Does Your Soul Have a Reset Button? Mine's Hidden Deep in the Woods.
Physically Present, Mentally Gone: Pine-Scented Souls & Resets - Finding Clarity in the Wild
As an Autistic Person, one experience that is deeply ingrained in my being is the persistent tendency to fixate and hyperfocus on things (sometimes for hours, days, weeks, months, or even years on end).
When something is on my mind (often a problem that needs to be solved or a question I long for an answer to), it can be nearly impossible to let it go.
The difficulty I have letting go of things is simultaneously my greatest strength and my biggest weakness, and it is deeply intrinsic to who I am (though medical books only describe this trait as a deficit).
Not being able to let go of things means that once a problem (or a question or topic) is in my mind, it stays there, and I will work on it until I solve it (or find all the information I crave), even if it takes years. This tendency to fixate can be great if a problem is solvable (or if a question is knowable), but it can be torture if I become "hooked" on solving or knowing something beyond my abilities or reach.
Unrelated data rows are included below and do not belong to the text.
Lemma run_op_sim op d d' m :
  db_rel cfg d m -> op_pre op m -> run_op cfg op d = (Ok tt, d') ->
  db_rel cfg d' (abs_op op m).
Proof using L.
  intros Hr Hp. destruct op as [k md|k|k md|k size append|k size]; simpl in Hp.
  - unfold run_op, db_put, m_bind, m_assert.
    destruct (is_absolute k); [|done]. destruct (_ || _); [|done]. simpl.
    intros E%check_write_ok. by apply create_sim with (d := d).
  - intros E%check_write_ok k'. rewrite (Delete_ok _ _ _ k' E). simpl.
    case_decide as Ek; [subst; rewrite lookup_delete_eq; constructor|].
    rewrite lookup_delete_ne by done. apply Hr.
  - intros E%check_write_ok k'. rewrite (WriteReplace_ok _ _ _ _ _ k' E). simpl.
    case_decide as Ek; [subst; rewrite lookup_insert_eq; by apply entry_of_put|].
    rewrite lookup_insert_ne by done. apply Hr.
  - destruct Hp as (Hs & md & Em & Hb). intros E%check_write_ok. simpl.
    rewrite (alter_partial _ _ _ _ Em). intros k'. apply (merge_sim _ _ _ _ _ _ Hr E).
    pose proof (Hr k) as Hk. rewrite Em in Hk.
    apply entry_of_merge; [done|done| |done]. by destruct append.
  - destruct Hp as (Hs & md & Em & Hb). intros E%check_write_ok. simpl.
    rewrite (alter_partial _ _ _ _ Em). intros k'. apply (merge_sim _ _ _ _ _ _ Hr E).
    pose proof (Hr k) as Hk. rewrite Em in Hk.
    apply entry_of_merge; [done|simpl; int_solve| |done]. simpl.
    by rewrite (proj2 (Z.ltb_lt _ _)).
Qed.
(* ===== verification/SrvData.v ===== *)
(** * Data handlers of the daemon ([src/daemon/handler/srv_data.cpp])

    [rpc_srv_write] and [rpc_srv_read] split the part of a request that
    belongs to this host into chunk operations, move the bytes by RDMA
    between the client's buffer and a local one, run one I/O task per chunk
    and sum the results.  Margo, Mercury and Argobots are not part of the
    sources: [margo_env] says which of their calls succeed.  Here the tasks
    run one after the other; [Tasks] lets them run beside the handler, and
    [Agios] has the blocks of the optional scheduler. *)

From S2P Require Import Prelude Config ChunkCalc Distributor ChunkStorage ChunkPlan.

(** ** Requests and replies ([include/global/rpc/rpc_types.hpp]) *)

(** [rpc_write_data_in_t] and [rpc_read_data_in_t] have the same fields; the
    bulk handle is the client's buffer, passed beside. *)
Record rpc_data_in := MkDataIn {
  in_path : str;
  in_offset : Z;            (* int64_t *)
  in_host_id : Z;           (* hg_uint64_t from here on *)
  in_host_size : Z;
  in_chunk_n : Z;
  in_chunk_start : Z;
  in_chunk_end : Z;
  in_total_chunk_size : Z
}.

Record rpc_data_out := MkDataOut {
  out_err : Z;
  out_io_size : Z
}.

(** ** External calls *)

(** The calls of Margo and Argobots; the functions take the index of the
    chunk operation.  [bulk_transfer] moves bytes between two memories
    (source, its offset, destination, its offset, size) and returns the new
    destination, [None] is an error.  [task_ran] tells which of the tasks
    that a failing handler cancels had run already. *)
Record margo_env := MkMargoEnv {
  get_input_ok : bool;
  bulk_create_ok : bool;
  bulk_access_ok : bool;
  bulk_transfer : nat -> list byte -> Z -> list byte -> Z -> Z -> option (list byte);
  task_create_ok : nat -> bool;
  eventual_wait_ok : nat -> bool;
  task_ran : nat -> bool
}.

(** What a transfer does when it succeeds: it copies a range that lies
    inside both memories. *)
Definition in_bounds (src : list byte) (src_off : Z) (dst : list byte) (dst_off n : Z) : bool :=
  (0 <=? src_off) && (src_off + n <=? Z.of_nat (length src)) &&
  (0 <=? dst_off) && (dst_off + n <=? Z.of_nat (length dst)) && (0 <=? n).

Definition copy_range (src : list byte) (src_off : Z) (dst : list byte) (dst_off n : Z) : list byte :=
  write_at dst (Z.to_nat dst_off) (read_at src (Z.to_nat src_off) (Z.to_nat n)).

Definition transfers_copy (env : margo_env) : Prop := forall i src so dst d_o n dst',
  bulk_transfer env i src so dst d_o n = Some dst' ->
  in_bounds src so dst d_o n = true /\ dst' = copy_range src so dst d_o n.

Definition transfer_works (env : margo_env) (i : nat) : Prop := forall src so dst d_o n,
  in_bounds src so dst d_o n = true ->
  bulk_transfer env i src so dst d_o n = Some (copy_range src so dst d_o n).
(** The bound of eleven steps for two tasks is reached. *)
Lemma schedules_end_witness : exists r : run () Z Z rpc_data_out,
  at_ r = Finished /\ response r = Some (MkDataOut 0 8) /\ length reversed_schedule = 11%nat /\
  exists k, collect (write_handler good_env) 0 (status r) 0 = Some (MkDataOut 0 8, k).
Proof.
  destruct (run_schedule (write_handler good_env) calls_ok two_pieces (fun p => m_ret (pc_size p)) reversed_schedule
    (init (write_handler good_env) two_pieces tt)) as [r|] eqn:Er; [|vm_compute in Er; discriminate].
  exists r.
  assert (at_ r = Finished /\ response r = Some (MkDataOut 0 8)) as [H1 H2]
    by (vm_compute in Er; injection Er as <-; split; reflexivity).
  destruct (schedules_end (write_handler good_env) calls_ok two_pieces (fun p => m_ret (pc_size p)) tt) as (_ & _ & H).
  destruct (H r) as (out & k & Hc & Hr); [by eapply run_schedule_rtc|exact H1|].
  rewrite H2 in Hr. injection Hr as <-. split; [exact H1|]. split; [exact H2|]. split; [reflexivity|]. exists k. exact Hc.
Defined.

(** ** Reading beside the tasks *)

(** The number a read task sets in its eventual. *)
Definition read_task {F : Type} {P : PosixFS F} (st : ChunkStorage) (path : str) (p : piece) : M F Z :=
  let* o := read_file_abt st path p in
  m_ret (match o with inl bs => Z.of_nat (length bs) | inr e => e end).

(** [SrvData.rpc_srv_read] up to the tasks; [push_ok] tells which transfers
    to the client succeed. *)
Definition concurrent_read {F : Type} {P : PosixFS F} (cfg : config) (str_hash : str -> Z) (st : ChunkStorage)
    (env : margo_env) (push_ok : nat -> bool) (calls : margo_end) (in_ : rpc_data_in) (client_size : Z) (f : F)
    (r : run F Z Z rpc_data_out) : Prop :=
  exists s,
    assign_chunks cfg str_hash in_ client_size = Ok (Some s) /\
    tasks_created env 0 (pieces s) = None /\
    reachable (read_handler env push_ok) calls (pieces s) (read_task st (in_path in_)) f r.

Section concurrent_read_facts.
Context {F : Type} {P : PosixFS F} {L : PosixFSLaws P} (st : ChunkStorage).
Context (cs offset size : Z) (path : str).
Context (Hcs : 0 < cs < 2 ^ 63) (Hst : cs_chunksize st = cs) (Ho : 0 <= offset) (Hs : 0 < size).
Context (Hp : file_path_ok path).
Local Abbreviation task := (read_task st path).
Local Abbreviation bytes f id := (Z.of_nat (length (stored st cs offset size path f id))).
(* ===== verification/ForwardMetadata.v ===== *)
(** * Metadata requests of the client ([src/client/rpc/forward_metadata.cpp])

    One call per function to the host of the path; [forward_remove] also
    reaches the hosts of the chunks and [forward_get_dirents] collects the
    entries of all hosts and parses their buffers. *)

From S2P Require Import Prelude Config Distributor Metadata ChunkStorage SrvData SrvMetadata Rpc.

(** [MetadentryUpdateFlags]; the flags the sender ignores are left out. *)
Record MetadentryUpdateFlags := MkUpdateFlags {
  uf_atime : bool; uf_mtime : bool; uf_ctime : bool;
  uf_link_count : bool; uf_size : bool; uf_blocks : bool
}.

Section forward_metadata.
Context {N : Type} {W : Network N}.
Context (cfg : config) (d : Distributor) (hosts_size : Z).

(** A call to the metadata host of [path]. *)
Definition metadata_call {R} (path : str) (q : rpc R) : M N (option R) :=
  let* endp := host_at hosts_size (locate_file_metadata d path) in call endp q.

(** [if (out.err() != 0) { errno = out.err(); return -1; } return 0;] with
    [EBUSY] for a failed call. *)
Definition err_reply (out : option Z) : result :=
  match out with
  | None => fail_with EBUSY
  | Some err => if negb (err =? 0) then fail_with err else (0, None)
  end.

Definition forward_create (path : str) (mode : Z) : M N result :=
  let* out := metadata_call path (RpcCreate path mode) in m_ret (err_reply out).

(** The second component is [attr], changed on success only. *)
Definition forward_stat (path attr : str) : M N (result * str) :=
  let* out := metadata_call path (RpcStat path) in
  m_ret (match out with
         | None => (fail_with EBUSY, attr)
         | Some (err, db_val) => if negb (err =? 0) then (fail_with err, attr) else ((0, None), db_val)
         end).

(** Posting [remove] to a list of hosts: an exception inside the [try]
    blocks becomes a [runtime_error]. *)
Fixpoint post_removes (path : str) (hosts : list Z) : M N (list (handle N Z)) :=
  match hosts with
  | [] => m_ret []
  | h :: hosts' =>
      let* endp := m_try (host_at hosts_size h) (fun _ => m_throw RuntimeError) in
      let* hd := net_post endp (RpcRemove path) in
      match hd with
      | None => m_throw RuntimeError
      | Some hd => let* hs := post_removes path hosts' in m_ret (hd :: hs)
      end
  end.

Fixpoint wait_removes (hs : list (handle N Z)) (r : result) : M N result :=
  match hs with
  | [] => m_ret r
  | h :: hs' =>
      let* out := net_get h in
      wait_removes hs'
        (match out with
         | None => fail_with EBUSY
         | Some err => if negb (err =? 0) then fail_with err else r
         end)
  end.

(** The hosts of a removal that also removes chunks: for a file of fewer
    chunks than hosts the metadata host and the host of each chunk. *)
Definition remove_hosts (path : str) (size : Z) : list Z :=
  if u64 (Z.quot size (chunksize cfg)) <? hosts_size then
    locate_file_metadata d path ::
      (locate_data d path <$> seqZ 0 (u64 (Z.quot size (chunksize cfg)) + 1))
  else all_hosts hosts_size.

Definition forward_remove (path : str) (remove_metadentry_only : bool) (size : Z) : M N result :=
  if remove_metadentry_only then
    let* out := metadata_call path (RpcRemove path) in m_ret (err_reply out)
  else
    (* hosts().at of the metadata host is outside the try block *)
    (if u64 (Z.quot size (chunksize cfg)) <? hosts_size
     then host_at hosts_size (locate_file_metadata d path) else m_ret 0) ;;;
    let* hs := post_removes path (remove_hosts path size) in
    wait_removes hs (0, None).

Definition forward_decr_size (path : str) (length_ : Z) : M N result :=
  let* out := metadata_call path (RpcDecrSize path length_) in m_ret (err_reply out).

(** The fields [forward_update_metadentry] sends. *)
Definition sent_update (md : Metadata) (f : MetadentryUpdateFlags) : md_update :=
  let pick (b : bool) (v : Z) := if b then v else 0 in
  MkUpdate (pick (uf_link_count f) (link_count_ md)) (pick (uf_size f) (i64 (size_ md)))
    (pick (uf_blocks f) (blocks_ md)) (pick (uf_atime f) (atime_ md))
    (pick (uf_mtime f) (mtime_ md)) (pick (uf_ctime f) (ctime_ md))
    (uf_link_count f) (uf_size f) (uf_blocks f) (uf_atime f) (uf_mtime f) (uf_ctime f).

Definition forward_update_metadentry (path : str) (md : Metadata) (f : MetadentryUpdateFlags)
    : M N result :=
  let* out := metadata_call path (RpcUpdateMetadentry path (sent_update md f)) in
  m_ret (err_reply out).

(** The second component is [ret_size]. *)
Definition forward_update_metadentry_size (path : str) (size offset : Z) (append_flag : bool) (ret_size : Z)
    : M N (result * Z) :=
  let* out := metadata_call path (RpcUpdateMetadentrySize path size offset append_flag) in
  m_ret (match out with
         | None => ((EUNKNOWN, Some EBUSY), 0)
         | Some (err, sz) => if negb (err =? 0) then (fail_with err, ret_size) else ((0, None), sz)
         end).

(** Returns the daemon's error number itself, without setting [errno]. *)
Definition forward_get_metadentry_size (path : str) : M N (result * Z) :=
  let* out := metadata_call path (RpcGetMetadentrySize path) in
  m_ret (match out with
         | None => ((EUNKNOWN, Some EBUSY), 0)
         | Some (err, sz) => ((err, None), sz)
         end).

Definition forward_mk_symlink (path target : str) : M N result :=
  let* out := metadata_call path (RpcMkSymlink path target) in m_ret (err_reply out).

(** ** Directory listings *)

(** The loop over the entries of one host: [kinds] points at the kinds and
    [names] is the offset of the names in the host's buffer [base]. *)
Fixpoint parse_dirents (n : nat) (base : list byte) (kinds names : nat) (acc : list (str * bool))
    : res (list (str * bool)) :=
  match n with
  | O => Ok acc
  | S n' =>
      let is_dir := negb (bool_decide (nth kinds base NUL = NUL)) in
      assert_ ((0 <? names)%nat && (names <? length base)%nat)
      (let name := cstr (drop names base) in
       parse_dirents n' base (S kinds) (names + length name + 1) (acc ++ [(name, is_dir)]))
  end.

(** [expose] for each target, all before the first request. *)
Fixpoint expose_all (per_host : nat) (ts : list Z) (buffer : list byte) : M N (list nat) :=
  match ts with
  | [] => m_ret []
  | _ :: ts' =>
      let* mem := net_expose (take per_host buffer) in
      match mem with
      | None => m_throw RuntimeError
      | Some mem => let* mems := expose_all per_host ts' (drop per_host buffer) in m_ret (mem :: mems)
      end
  end.

Fixpoint post_dirents (path : str) (ts : list Z) (mems : list nat) : M N (list (handle N (Z * Z))) :=
  match ts, mems with
  | t :: ts', mem :: mems' =>
      let* endp := host_at hosts_size t in
      let* h := net_post endp (RpcGetDirents path mem) in
      match h with
      | None => m_throw RuntimeError
      | Some h => let* hs := post_dirents path ts' mems' in m_ret (h :: hs)
      end
  | _, _ => m_ret []
  end.

Fixpoint collect_dirents (hs : list (handle N (Z * Z))) (mems : list nat) (acc : list (str * bool))
    : M N (list (str * bool)) :=
  match hs, mems with
  | h :: hs', mem :: mems' =>
      let* out := net_get h in
      match out with
      | None => m_throw RuntimeError
      | Some (err, dirents_size) =>
          if negb (err =? 0) then m_throw RuntimeError else
          let* base := m_gets (region mem) in
          let* acc' := m_lift (parse_dirents (Z.to_nat dirents_size) base 0 (Z.to_nat dirents_size) acc) in
          collect_dirents hs' mems' acc'
      end
  | _, _ => m_ret acc
  end.

(** Returns the entries added to the open directory; [buffer] is the
    uninitialised receive buffer. *)
Definition forward_get_dirents (root_dir : str) (buffer : list byte) : M N (list (str * bool)) :=
  let targets := locate_directory_metadata d root_dir in
  let per_host_buff_size := Z.to_nat (dirents_buff_size cfg / Z.of_nat (length targets)) in
  let* mems := expose_all per_host_buff_size targets buffer in
  let* hs := post_dirents root_dir targets mems in
  collect_dirents hs mems [].
End forward_metadata.

(** ** Parsing what the daemon serialised *)

Lemma name_field_no_nul name : NUL ∉ name -> name_field name = name ++ [NUL].
Proof.
  intros H. unfold name_field. rewrite cstr_id by done.
  by replace (S (length name) - length name)%nat with 1%nat by lia.
Qed.

Lemma bool_byte_nul b : negb (bool_decide (bool_byte b = NUL)) = b.
Proof. by destruct b. Qed.

(** The parser resumes at any entry: [kinds] and [names] are what the
    entries before it take. *)
Lemma parse_dirents_resume pre post rest acc :
  Forall (fun e : str * bool => NUL ∉ e.1) (pre ++ post) -> pre ++ post <> [] ->
  parse_dirents (length post)
    (((fun e => bool_byte e.2) <$> pre ++ post) ++ concat ((fun e => name_field e.1) <$> pre ++ post) ++ rest)
    (length pre) (length (pre ++ post) + length (concat ((fun e => name_field e.1) <$> pre))) acc
  = Ok (acc ++ post).
Proof.
  revert pre acc. induction post as [|[name b] post IH]; intros pre acc Hn Hne.
  { cbn. by rewrite app_nil_r. }
  assert (NUL ∉ name) as Hname.
  { rewrite Forall_forall in Hn. apply (Hn (name, b)). set_solver. }
  specialize (IH (pre ++ [(name, b)])). rewrite <- app_assoc in IH. cbn [app] in IH.
  set (all := pre ++ (name, b) :: post) in *.
  set (kinds := (fun e : str * bool => bool_byte e.2) <$> all) in *.
  set (before := concat ((fun e : str * bool => name_field e.1) <$> pre)) in *.
  assert (concat ((fun e : str * bool => name_field e.1) <$> all) =
    before ++ name ++ [NUL] ++ concat ((fun e : str * bool => name_field e.1) <$> post)) as En.
  { unfold all. rewrite fmap_app, concat_app. csimpl. rewrite name_field_no_nul by done.
    rewrite <- !app_assoc. done. }
  assert (length kinds = length all) as Lk by apply length_fmap.
  assert (length all = length pre + S (length post))%nat as La by (unfold all; rewrite length_app; simpl; lia).
  cbn [length parse_dirents].
  assert (nth (length pre) (kinds ++ concat ((fun e : str * bool => name_field e.1) <$> all) ++ rest) NUL
    = bool_byte b) as ->.
  { rewrite app_nth1 by (rewrite Lk; lia). unfold kinds, all. rewrite fmap_app, app_nth2 by (rewrite length_fmap; lia).
    by rewrite length_fmap, Nat.sub_diag. }
  rewrite bool_byte_nul.
  assert (cstr (drop (length all + length before)
    (kinds ++ concat ((fun e : str * bool => name_field e.1) <$> all) ++ rest)) = name) as Ec.
  { rewrite drop_app_ge by lia. rewrite Lk. replace (length all + length before - length all)%nat with (length before) by lia.
    rewrite En, <- !app_assoc, drop_app_length. cbn [app]. by apply cstr_app_nul. }
  rewrite Ec. rewrite (proj2 (Nat.ltb_lt 0 _)), (proj2 (Nat.ltb_lt _ _)).
  2:{ rewrite !length_app, En, !length_app, Lk. simpl. lia. }
  2:{ lia. }
  cbn [andb assert_].
  specialize (IH (acc ++ [(name, b)]) Hn ltac:(by destruct pre)).
  rewrite <- app_assoc in IH. cbn [app] in IH. rewrite <- IH. f_equal.
  - rewrite length_app. simpl. lia.
  - rewrite fmap_app, concat_app. csimpl. rewrite name_field_no_nul, app_nil_r by done.
    rewrite !length_app. simpl. fold before. lia.
Qed.

Lemma parse_serialize_dirents entries rest acc :
  Forall (fun e : str * bool => NUL ∉ e.1) entries -> entries <> [] ->
  parse_dirents (length entries) (serialize_dirents entries ++ rest) 0 (length entries) acc = Ok (acc ++ entries).
Proof.
  intros Hn Hne. pose proof (parse_dirents_resume [] entries rest acc Hn Hne) as E. cbn in E.
  rewrite Nat.add_0_r in E. unfold serialize_dirents. by rewrite <- app_assoc.
Qed.

(** The push of a listing into a region that can hold it. *)
Lemma dirents_push (entries : list (str * bool)) (env : margo_env) (buffer : list byte) :
  Forall (fun e : str * bool => NUL ∉ e.1) entries ->
  dirents_out_size entries <= Z.of_nat (length buffer) -> transfer_works env 0 ->
  exists buffer', bulk_transfer env 0 (serialize_dirents entries) 0 buffer 0 (dirents_out_size entries) = Some buffer' /\
    forall acc, parse_dirents (length entries) buffer' 0 (length entries) acc = Ok (acc ++ entries).
Proof.
  intros Hn Hsz Ht. rewrite <- length_serialize_dirents in *.
  rewrite Ht by (apply in_bounds_true; lia). eexists. split; [done|]. intros acc. unfold copy_range.
  rewrite Nat2Z.id. change (Z.to_nat 0) with 0%nat. rewrite read_at_all.
  destruct entries as [|e entries]; [by rewrite app_nil_r|].
  unfold write_at. destruct (serialize_dirents (e :: entries)) eqn:E; [done|]. rewrite <- E.
  rewrite take_0. cbn [app]. by apply parse_serialize_dirents.
Qed.

(** ** Properties *)

(** A directory listing survives the wire: what the daemon writes into
    the client's region, followed by whatever the region held before, parses
    back to the same entries in the same order. *)
Theorem dirents_roundtrip (entries : list (str * bool)) (acc : list (str * bool)) (env : margo_env)
    (buffer : list byte) :
  Forall (fun e : str * bool => NUL ∉ e.1) entries ->
  dirents_out_size entries <= Z.of_nat (length buffer) -> transfer_works env 0 ->
  exists buffer', bulk_transfer env 0 (serialize_dirents entries) 0 buffer 0 (dirents_out_size entries) = Some buffer' /\
    parse_dirents (length entries) buffer' 0 (length entries) acc = Ok (acc ++ entries).
Proof.
  intros Hn Hsz Ht. destruct (dirents_push entries env buffer Hn Hsz Ht) as (b & E & H).
  exists b. split; [done|apply H].
Qed.

Lemma dirents_roundtrip_witness :
  exists buffer', bulk_transfer good_env 0 (serialize_dirents [(s_ "ab", true); (s_ "c", false)]) 0
      (replicate 20 "x"%char) 0 7 = Some buffer' /\
    parse_dirents 2 buffer' 0 2 [] = Ok [(s_ "ab", true); (s_ "c", false)].
Proof.
  apply (dirents_roundtrip [(s_ "ab", true); (s_ "c", false)] [] good_env (replicate 20 "x"%char)).
  - repeat constructor; by apply (bool_decide_unpack _).
  - by vm_compute.
  - apply good_env_ok.
Defined.
Section data_path.
Context {D F : Type} {R : RocksDB D} {P : PosixFS F} {L : PosixFSLaws P}.
Context (cfg : config) (junk : Metadata) (st : ChunkStorage) (str_hash : str -> Z).
Context (env : margo_env) (time localhost_ hosts_size k offset size : Z) (path : str).
Context (Hfwd : enable_forwarding cfg = false) (Hk : 0 <= k < 63) (Hcs : chunksize cfg = 2 ^ k).
Context (Hst : cs_chunksize st = chunksize cfg) (Henv : env_ok env) (Hhosts : 0 < hosts_size < 2 ^ 32).
Context (Ho : 0 <= offset) (Hs : 0 < size) (Hb : offset + size < 2 ^ 63).
Context (H32 : last_id (chunksize cfg) offset size < 2 ^ 32) (Hp : file_path_ok path).

Local Abbreviation cs := (chunksize cfg).
Local Abbreviation d := (SimpleHashDistributor str_hash localhost_ hosts_size).
Local Abbreviation groups := (range_groups cfg d path offset size).
Local Abbreviation input t :=
  (data_input cfg hosts_size path groups (first_id cs offset) (last_id cs offset size) offset size t).
Local Abbreviation ids_at t := (filter (fun id => locate_data d path id = t) (ids cs offset size)).
#[local] Existing Instance ClusterNet.
Local Abbreviation net := (ClusterNet cfg junk st str_hash env time).

Lemma d_ok : DistributorOk hosts_size d.
Proof using Hhosts. by apply SimpleHashDistributor_ok. Qed.

Lemma target_range t : t ∈ targets groups -> 0 <= t < hosts_size.
Proof using Hhosts.
  intros Ht. apply (gi_targets _ _ _ _ _ _ (range_groups_inv cfg d path offset size)) in Ht as (id & _ & <-).
  apply (locate_data_range (DistributorOk := d_ok)).
Qed.

Lemma input_serves t id : serves cfg str_hash (input t) id = true <-> locate_data d path id = t.
Proof using Hfwd. unfold serves. rewrite Hfwd. cbn [orb]. apply Z.eqb_eq. Qed.
Lemma dir_md_wf : md_wf dir_md.
Proof. constructor; (by left) || (by apply not_elem_of_nil) || (split; by vm_compute). Qed.
Lemma file_md_wf : md_wf file_md.
Proof. constructor; (by left) || (by apply not_elem_of_nil) || (split; by vm_compute). Qed.

Lemma small_map_wf : map_Forall (fun _ => md_wf) small_map.
Proof. unfold small_map. repeat apply map_Forall_insert_2; try apply map_Forall_empty; auto using dir_md_wf, file_md_wf. Qed.

Local Abbreviation small_d := (SimpleHashDistributor last_char_hash 0 2).
#[export] Instance small_d_ok : DistributorOk 2 small_d := SimpleHashDistributor_ok last_char_hash 2 0 ltac:(lia).

Definition small_cluster : cluster (gmap str db_entry) memfs := cluster_of small_config small_d 2 small_map.

Lemma small_cluster_ns :
  ns_rel (R := MemDB (FullMergeV2 small_config example_md)) small_config small_d 2 small_cluster small_map.
Proof. apply cluster_of_ns; [done|apply small_map_wf]. Qed.
(* ===== verification/OpenFileMap.v ===== *)
(** * Open files of the client ([src/client/open_file_map.cpp], [open_dir.cpp])

    Descriptors map to shared [OpenFile] objects, so that a duplicated
    descriptor shares its position.  The objects live in a store and the map
    holds their addresses.  Each method runs under its mutex and is one
    step. *)

From S2P Require Import Prelude Config.

(** ** Data *)

Inductive FileType := regular | directory.
#[global] Instance FileType_eq : EqDecision FileType.
Proof. solve_decision. Defined.

Module OpenFile_flags.
Inductive t := append | creat | trunc | rdonly | wronly | rdwr | cloexec.
End OpenFile_flags.

Definition to_underlying (f : OpenFile_flags.t) : nat :=
  match f with
  | OpenFile_flags.append => 0
  | OpenFile_flags.creat => 1
  | OpenFile_flags.trunc => 2
  | OpenFile_flags.rdonly => 3
  | OpenFile_flags.wronly => 4
  | OpenFile_flags.rdwr => 5
  | OpenFile_flags.cloexec => 6
  end.

Record DirEntry := MkDirEntry { de_name : str; de_type : FileType }.

(** [OpenFile] and its subclass [OpenDir], which adds [entries]. *)
Record OpenFile := MkOpenFile {
  type_ : FileType;
  path_ : str;
  flags_ : list bool;
  pos_ : Z;               (* unsigned long *)
  entries : list DirEntry
}.

(** [O_RDONLY] is zero: the flag [rdonly] is never set. *)
Definition new_OpenFile (path : str) (flags : Z) (type : FileType) : OpenFile :=
  MkOpenFile type path
    [has_flag flags O_APPEND; has_flag flags O_CREAT; has_flag flags O_TRUNC;
     has_flag flags O_RDONLY; has_flag flags O_WRONLY; has_flag flags O_RDWR; false] 0 [].

Definition new_OpenDir (path : str) : OpenFile := new_OpenFile path 0 directory.

Definition get_flag (o : OpenFile) (f : OpenFile_flags.t) : bool := nth (to_underlying f) (flags_ o) false.
Definition set_flag (f : OpenFile_flags.t) (value : bool) (o : OpenFile) : OpenFile :=
  MkOpenFile (type_ o) (path_ o) (<[to_underlying f := value]> (flags_ o)) (pos_ o) (entries o).
Definition set_path (path : str) (o : OpenFile) : OpenFile :=
  MkOpenFile (type_ o) path (flags_ o) (pos_ o) (entries o).
Definition set_pos (pos : Z) (o : OpenFile) : OpenFile :=
  MkOpenFile (type_ o) (path_ o) (flags_ o) (u64 pos) (entries o).

(** [OpenDir::add], [getdent] and [size]. *)
Definition dir_add (name : str) (type : FileType) (o : OpenFile) : OpenFile :=
  MkOpenFile (type_ o) (path_ o) (flags_ o) (pos_ o) (entries o ++ [MkDirEntry name type]).
Definition getdent (o : OpenFile) (pos : nat) : res DirEntry :=
  match entries o !! pos with Some e => Ok e | None => Throw OutOfRange end.
Definition dir_size (o : OpenFile) : nat := length (entries o).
My intense focus often leads me to neglect other important areas of my life, such as self-care or spending time with the people who matter most to me.
Being extremely focused and determined to understand why (or to fix a problem), I can easily forget how many days, weeks, or even months have passed since I've socialized or tended to my other needs (like going outside to walk in nature and talk to the bugs, animals, birds, and trees).
My hyperfocus can also affect my relationships.
I can be physically present with my loved ones but mentally checked out, still concentrated on whatever has snagged my mind. Or if I manage to pull myself into the present, I will find it hard to stay there, as constant reminders keep drawing me back to my current mental fixation.
The Journey
Eight years ago, after being diagnosed Autistic at the age of 29, and for several years after, my obsession was 'all things Autism and NeuroDiversity.' However, over the years, that obsession has gradually widened into a strong (and possibly impossible) desire to overturn all forms of social hierarchy.
I dream of leaving this world better than I found it.
I believe our generation owes the generations following us a safe, habitable, kinder world (at least), but I worry (watching current events) that we're quickly headed in the wrong direction.
Lately, I've been moving frantically, failing to stop and do the things that fuel me (ensuring I can stay doing the work).
Once upon a time, I wouldn't have been able to recognize myself falling into a dangerous routine (one that leads to isolation, depression, anxiety, and burnout), but now (that I know more about myself) I've grown able to spot the pattern (and course correct before things go too far).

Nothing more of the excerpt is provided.